Le texte concerne les employeurs et travailleurs, y compris les indépendants, soumis aux dispositions de la quatrième partie du code du travail relative à la santé et sécurité au travail. Il précise les conditions de mise en œuvre d'une zone radon, mentionnée à l'article R. 4451-23, ainsi que les modalités pour en rendre l'exposition intermittente. Il encadre également la démarche de prévention et de réduction du risque, dans le cadre d'un dispositif renforcé pour la protection contre le radon. Le radon d'origine anthropique, issu d'activités professionnelles, n'est pas couvert par ce texte.
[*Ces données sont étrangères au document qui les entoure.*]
(* ===== verification/Pools.v ===== *)
(** * The warm-pool store

    Models [PoolStore] of [fluxvm-storage/src/lib.rs]: pools by name in one
    file, every operation a read-modify-write under the exclusive lock, so
    that operations of concurrent processes interleave only as whole steps.
    [ok] says whether an operation's durable write completes. *)

From stdpp Require Import prelude list gmap.
From Stdlib Require Import NArith Lia.
From S2P Require Import Prelude RustStr Quota VmStore.

(** [template] is the [CreateVmRequest] the pool's members are made from,
    which the store only copies. *)
Record PoolRecord := MkPool {
  pool_name : rstr;
  pool_size : N;
  template : list N;
  members : list N;
  claimed_total : N
}.

Notation pool_map := (gmap rstr PoolRecord).
Notation PoolFile := (option (content pool_map)).

Definition read_pools : M PoolFile pool_map := fun f =>
  (match f with
   | None | Some Blank => Ok ∅
   | Some (Json m) => Ok m
   | Some Garbage => Err Io
   end, f).

Definition pool_exclusive {A} (ok : bool) (f : pool_map -> A * pool_map) : M PoolFile A :=
  let! m := read_pools in
  let '(r, m') := f m in
  if ok then do! modify (fun _ => Some (Json m')) in ret r else throw Io.

Definition set_members (l : list N) (p : PoolRecord) : PoolRecord :=
  MkPool (pool_name p) (pool_size p) (template p) l (claimed_total p).

Definition insert_pool (ok : bool) (pool : PoolRecord) : M PoolFile unit :=
  pool_exclusive ok (fun m => (tt, <[pool_name pool := pool]> m)).

(** [get]: an unreadable file reads as no pool. *)
Definition get_pool (name : rstr) (f : PoolFile) : option PoolRecord :=
  match (read_pools f).1 with Ok m => m !! name | _ => None end.

Definition remove_pool (ok : bool) (name : rstr) : M PoolFile (option PoolRecord) :=
  pool_exclusive ok (fun m => (m !! name, delete name m)).

(** [Vec::pop] takes the last member. *)
Definition pop_member (ok : bool) (name : rstr) : M PoolFile (option N) :=
  pool_exclusive ok (fun m =>
    match m !! name with
    | Some p =>
        match reverse (members p) with
        | x :: r => (Some x, <[name := set_members (reverse r) p]> m)
        | [] => (None, m)
        end
    | None => (None, m)
    end).

Definition push_member (ok : bool) (name : rstr) (member : N) : M PoolFile bool :=
  pool_exclusive ok (fun m =>
    match m !! name with
    | Some p => (true, <[name := set_members (members p ++ [member]) p]> m)
    | None => (false, m)
    end).

Definition increment_claimed (ok : bool) (name : rstr) : M PoolFile unit :=
  pool_exclusive ok (fun m =>
    match m !! name with
    | Some p =>
        (tt, <[name := MkPool (pool_name p) (pool_size p) (template p) (members p)
                              (U.add 64 (claimed_total p) 1)]> m)
    | None => (tt, m)
    end).

Definition set_size (ok : bool) (name : rstr) (n : N) : M PoolFile (option PoolRecord) :=
  pool_exclusive ok (fun m =>
    match m !! name with
    | Some p =>
        let p' := MkPool (pool_name p) n (template p) (members p) (claimed_total p) in
        (Some p', <[name := p']> m)
    | None => (None, m)
    end).

(** ** Interleavings *)

Inductive pool_op :=
| PInsert (pool : PoolRecord)
| PRemove (name : rstr)
| PPop (name : rstr)
| PPush (name : rstr) (member : N)
| PClaim (name : rstr)
| PResize (name : rstr) (n : N).

(** The file after an operation, the members it hands out of the pool
    [pool] and the members it adds to it. *)
Definition pool_effect (pool : rstr) (ok : bool) (o : pool_op) (f : PoolFile) :
    PoolFile * list N * list N :=
  match o with
  | PInsert p => ((insert_pool ok p f).2, [], [])
  | PRemove n => ((remove_pool ok n f).2, [], [])
  | PPop n =>
      let '(r, f') := pop_member ok n f in
      (f', match r with Ok (Some x) => if bool_decide (n = pool) then [x] else [] | _ => [] end, [])
  | PPush n x =>
      let '(r, f') := push_member ok n x f in
      (f', [], match r with Ok true => if bool_decide (n = pool) then [x] else [] | _ => [] end)
  | PClaim n => ((increment_claimed ok n f).2, [], [])
  | PResize n k => ((set_size ok n k f).2, [], [])
  end.

(** A schedule: each operation with whether its write completes. *)
Fixpoint pool_run (pool : rstr) (ops : list (bool * pool_op)) (f : PoolFile) : PoolFile * list N * list N :=
  match ops with
  | [] => (f, [], [])
  | (ok, o) :: r =>
      let '(f1, out1, in1) := pool_effect pool ok o f in
      let '(f2, out2, in2) := pool_run pool r f1 in
      (f2, out1 ++ out2, in1 ++ in2)
  end.

(** The operation does not create or delete [pool] itself. *)
Definition keeps_pool (pool : rstr) (o : pool_op) : bool :=
  match o with
  | PInsert p => negb (bool_decide (pool_name p = pool))
  | PRemove n => negb (bool_decide (n = pool))
  | _ => true
  end.

Lemma pool_exclusive_json {A} (ok : bool) (f : pool_map -> A * pool_map) (m : pool_map) :
  pool_exclusive ok f (Some (Json m))
  = if ok then (Ok (f m).1, Some (Json (f m).2)) else (Err Io, Some (Json m)).
Proof. unfold pool_exclusive, bind, read_pools. destruct (f m), ok; done. Qed.

(** What a step may do to the members of [pool]. *)
Definition conserves (pool : rstr) (p : PoolRecord) (r : PoolFile * list N * list N) : Prop :=
  exists m' p' out inn,
    r = (Some (Json m'), out, inn) /\ m' !! pool = Some p' /\ members p ++ inn ≡ₚ out ++ members p'.

Lemma conserves_same (pool : rstr) (p : PoolRecord) (m : pool_map) : m !! pool = Some p -> conserves pool p (Some (Json m), [], []).
Proof. intros Hp. exists m, p, [], []. split; [done|]. split; [done|]. by rewrite app_nil_r. Qed.

Lemma conserves_other (pool : rstr) (p : PoolRecord) (m : pool_map) (n : rstr) q :
  m !! pool = Some p -> n <> pool -> conserves pool p (Some (Json (<[n := q]> m)), [], []).
Proof. intros Hp Hn. apply conserves_same. by rewrite lookup_insert_ne. Qed.

Lemma conserves_at (pool : rstr) (p : PoolRecord) (m : pool_map) q out inn :
  members p ++ inn ≡ₚ out ++ members q -> conserves pool p (Some (Json (<[pool := q]> m)), out, inn).
Proof. intros Hm. exists (<[pool := q]> m), q, out, inn. by rewrite lookup_insert_eq. Qed.

(** One step conserves the pool's members. *)
Lemma pool_effect_conserves (pool : rstr) (ok : bool) (o : pool_op) (m : pool_map) (p : PoolRecord) :
  m !! pool = Some p -> keeps_pool pool o = true -> conserves pool p (pool_effect pool ok o (Some (Json m))).
Proof.
  intros Hp Hk. destruct o as [q|n|n|n x|n|n k]; simpl in Hk; unfold pool_effect, insert_pool, remove_pool,
    pop_member, push_member, increment_claimed, set_size; rewrite !pool_exclusive_json;
    cbn beta iota zeta delta [fst snd]; destruct ok; cbn [fst snd]; [|by apply conserves_same|..].
  - apply negb_true_iff, bool_decide_eq_false in Hk. by apply conserves_other.
  - apply negb_true_iff, bool_decide_eq_false in Hk. apply conserves_same. by rewrite lookup_delete_ne.
  - by apply conserves_same.
  - destruct (m !! n) as [q|] eqn:Hn; [|by apply conserves_same].
    destruct (reverse (members q)) as [|x r] eqn:Er; [by apply conserves_same|].
    case_bool_decide as E; [subst n|by apply conserves_other]. assert (q = p) as -> by congruence.
    apply conserves_at. apply (f_equal reverse) in Er. rewrite reverse_involutive, reverse_cons in Er.
    simpl. rewrite Er, app_nil_r. apply Permutation_app_comm.
  - by apply conserves_same.
  - destruct (m !! n) as [q|] eqn:Hn; [|by apply conserves_same].
    case_bool_decide as E; [subst n|by apply conserves_other]. assert (q = p) as -> by congruence.
    by apply conserves_at.
  - by apply conserves_same.
  - destruct (m !! n) as [q|] eqn:Hn; [|by apply conserves_same].
    destruct (decide (n = pool)) as [->|]; [|by apply conserves_other]. assert (q = p) as -> by congruence.
    apply conserves_at. by rewrite app_nil_r.
  - by apply conserves_same.
  - destruct (m !! n) as [q|] eqn:Hn; [|by apply conserves_same].
    destruct (decide (n = pool)) as [->|]; [|by apply conserves_other]. assert (q = p) as -> by congruence.
    apply conserves_at. by rewrite app_nil_r.
  - by apply conserves_same.
Qed.

(** while a pool exists, its members and those added to it are, whatever
    the interleaving of operations and write failures, exactly those handed
    out and those still in it: none is lost and, its ids being distinct, none
    is handed out twice. *)
Theorem pool_members_conserved (pool : rstr) (ops : list (bool * pool_op)) (m : pool_map) (p : PoolRecord)
    (Hp : m !! pool = Some p) (Hk : Forall (fun '(_, o) => keeps_pool pool o = true) ops) :
  exists m' p' out inn,
    pool_run pool ops (Some (Json m)) = (Some (Json m'), out, inn) /\
    m' !! pool = Some p' /\ members p ++ inn ≡ₚ out ++ members p' /\
    (NoDup (members p ++ inn) -> NoDup out).
Proof.
  revert m p Hp. induction Hk as [|[ok o] r Ho Hr IH]; intros m p Hp.
  - exists m, p, [], []. rewrite app_nil_r. by repeat split; [..|constructor].
  - destruct (pool_effect_conserves pool ok o m p Hp Ho) as (m1 & p1 & out1 & in1 & E1 & Hp1 & Hm1).
    destruct (IH _ _ Hp1) as (m2 & p2 & out2 & in2 & E2 & Hp2 & Hm2 & _).
    exists m2, p2, (out1 ++ out2), (in1 ++ in2). cbn [pool_run]. rewrite E1, E2.
    assert (Hall : members p ++ in1 ++ in2 ≡ₚ (out1 ++ out2) ++ members p2).
    { by rewrite app_assoc, Hm1, <- (app_assoc out1), Hm2, app_assoc. }
    split_and!; [done|done|done|]. rewrite Hall. by intros (H & _)%NoDup_app.
Qed.

Lemma pool_members_conserved_witness :
  let p := MkPool acme 2 [] [10; 11] 0 in
  let m : pool_map := {[acme := p]} in
  let ops := [(true, PPop acme); (true, PPush acme 12); (false, PPop acme); (true, PPop acme); (true, PClaim acme)] in
  exists m' p' out inn,
    pool_run acme ops (Some (Json m)) = (Some (Json m'), out, inn) /\
    m' !! acme = Some p' /\ members p ++ inn ≡ₚ out ++ members p' /\
    (NoDup (members p ++ inn) -> NoDup out).
Proof.
  intros p m ops. apply (pool_members_conserved acme ops m p); [by vm_compute|repeat constructor].
Defined.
L'arrêté fixe les conditions techniques et organisationnelles associées à la délimitation et à la gestion de la zone radon, en s'appuyant sur les dispositions des articles R. 4451-23 et R. 4451-34 du code du travail. Il complète les mesures existantes, notamment celles prévues par les arrêtés du 15 mai 2006, du 23 octobre 2020 et du 30 juin 2021, relatifs aux zones exposées aux rayonnements ionisants, aux mesurages des risques et aux lieux de travail spécifiques. Les avis du Conseil d'orientation des conditions de travail, de l'Institut de radioprotection et de sûreté nucléaire et de l'Autorité de sûreté nucléaire ont été pris en compte.